Yesterday I was working from the house. My oldest had a Christmas festival at school and I really wanted to go, so I stayed home. (Hey, why can’t dad have a little bit of pre-school cheer too?)
My wife was working on Christmas cards while I was lost deep in my own thoughts nibbling on whatever tasty treat was nearby. “I think I’m going to take next week off,” I mentioned as an aside. There was a pause.
“Like, off-off?!” she asked incredulously.
“I think so. I’ll do some relaxing, reflecting and a bit of planning of course. But I think I want to take the week off.”
“What brought this on?” (Back story for you: This will make our 9th Christmas together and I’ve not once truly taken more than Christmas day off. Last year I scheduled a conference call on Christmas Eve – in the morning. It’s nothing neurotic, I just like what I do and enjoy making progress in my work. Not a need to work but a genuine enjoyment of it.)
We talked a bit, but what it came down to was that I just felt like I needed to slow down for a week. I’m not burned out. Nothing is crashing around me. Heck, in some ways I have a lot of reasons to ramp up next week to knock out some things I haven’t been able to get to in the normal work weeks. But something inside me just keeps repeating…take some time to rest.
I’m not the best guy in the world to talk with about this topic. Just sitting still is a skill that I’m terrible at (yes, it is a skill). Taking time to rest for me most often ends up being a block of time I use to do a bunch of projects that have been waiting on me to have time.
Ideally though, shouldn’t resting be, well, restfull?

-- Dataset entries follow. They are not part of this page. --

Lemma add_exact rd now d :
  fits rd → rv_val_at rd <= now < two32 * H → d = now / H - rv_val_at rd / H →
  ravg_add (ravg_fold rd d) now H d =
    (if d =? 0 then RavgData (rv_val rd) (rv_val_at rd) (rv_old rd) (rv_cur rd + rv_val rd * frac (now - rv_val_at rd) H)
     else RavgData (rv_val rd) (rv_val_at rd)
       (rv_old rd / 2 ^ d + rv_cur rd / 2 ^ d
          + rv_val rd * (frac (H - rv_val_at rd mod H) H / 2 ^ d) + rv_val rd * full (Z.to_nat (d - 1)))
       (rv_val rd * frac (now mod H) H)).
Proof.
  intros [Hv Hat Ho Hc Hsum] Hnow Hd. pose proof (Z.div_le_mono (rv_val_at rd) now H ltac:(lia) ltac:(lia)) as Hmono.
  pose proof (Z.mod_pos_bound now H ltac:(lia)). pose proof (Z.mod_pos_bound (rv_val_at rd) H ltac:(lia)).
  pose proof (Z.div_mod now H ltac:(lia)). pose proof (Z.div_mod (rv_val_at rd) H ltac:(lia)).
  assert (∀ f, 0 <= f <= ONE → rv_val rd * f <= rv_val rd * ONE) as Hmul by (intros; nia).
  unfold ravg_add, ravg_fold. destruct (Z.eqb_spec d 0) as [E|E].
  - rewrite E. simpl. assert (0 <= now - rv_val_at rd <= H) as Hdur by nia. pose proof (frac_range _ Hdur) as Hf.
    specialize (Hmul _ Hf). rewrite (u32_small (now - _)) by lia. rewrite normalize_exact by done.
    assert (0 <= rv_val rd * frac (now - rv_val_at rd) H) by nia.
    rewrite (u64_small (rv_val rd * _)), u64_small by (unfold is_u64; lia). done.
  - rewrite (proj2 (Z.ltb_lt 0 d)) by lia. cbn [rv_val rv_val_at rv_old rv_cur].
    rewrite !u32_small by lia. rewrite !normalize_exact by lia.
    pose proof (frac_range (H - rv_val_at rd mod H) ltac:(lia)) as Hf. pose proof (frac_range (now mod H) ltac:(lia)) as Hg.
    set (f := frac (H - _) H) in *. set (g := frac (now mod H) H) in *. unfold two64, ONE in *.
    rewrite !decay_exact by (unfold is_u64, two64; lia).
    pose proof (Z.pow_pos_nonneg 2 d ltac:(lia) ltac:(lia)) as Hp.
    destruct (partial_full f d Hf ltac:(lia)) as [Hpf Hpl]. destruct (full_bound (Z.to_nat (d - 1))) as [Hfull _].
    pose proof (div_le (rv_old rd) _ Ho Hp). pose proof (div_le (rv_cur rd) _ Hc Hp).
    assert (1 <? d = true → nth (Z.to_nat (if ravg_full_sum_len <=? d - 2 then ravg_full_sum_len - 1 else d - 2)) ravg_full_sum 0 =
      full (Z.to_nat (d - 1))) as Htab.
    { intros ?%Z.ltb_lt. rewrite <-table_full by lia. by replace (d - 1 - 1) with (d - 2) by lia. }
    assert (1 <? d = false → full (Z.to_nat (d - 1)) = 0) as Hone by (intros ?%Z.ltb_ge; by replace (d - 1) with 0 by lia).
    set (o := rv_old rd / 2 ^ d) in *. set (c := rv_cur rd / 2 ^ d) in *. set (x := f / 2 ^ d) in *. set (y := full _) in *.
    assert (rv_val rd * x + rv_val rd * y <= rv_val rd * 1048576) by (unfold ONE in *; nia).
    assert (0 <= rv_val rd * x) by nia. assert (0 <= rv_val rd * y) by nia.
    assert (rv_val rd * g <= rv_val rd * 1048576) by (apply Hmul; done). assert (0 <= rv_val rd * g) by nia.
    clearbody o c x y g f. clear Hmul Hd Hmono H0 H1 H2 H3 Hat Hnow.
    rewrite (u64_small (_ * g)), (u64_small (0 + _)), (u64_small (_ * x)) by (unfold is_u64, two64; lia).
    rewrite (sat_add_exact o c), (sat_add_exact (o + c)) by (unfold two64; lia). f_equal. destruct (1 <? d).
    + rewrite Htab by done. rewrite (u64_small (_ * y)) by (unfold is_u64, two64; lia). by rewrite sat_add_exact by (unfold two64; lia).
    + rewrite (Hone eq_refl) in *. lia.
Qed.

Knowing myself, if I don’t have a plan walking into next week it’s gonna be an epic failure. I’ll either blow it by entertaining myself (not gaining the level of refreshment and energy I should from resting) or working on a bunch of things that aren’t “work” (thus not really resting at all).
So I’m going to spend a little time this week thinking about how I can be intentionally restful. That sounds weird to me, but it’s the only way I know how to describe it. I want to rest and be still. But I want to let that stillness have a deeper impact on me than just mindlessly getting through a week. I want to have a chance to allow myself to be refreshed, to reflect and to gain some deeper energy and insights that will help me be a better dad and person.
Growing as a dad, leader, individual doesn’t always have to be about going, doing and stretching. Maybe sometimes it’s about not doing any of that and instead just letting yourself observe the deeper things of life from a position of stillness.
Do you take time to be still? And are you any good at it? I’d love to get any feedback from you on how to do this because I’m a complete rookie!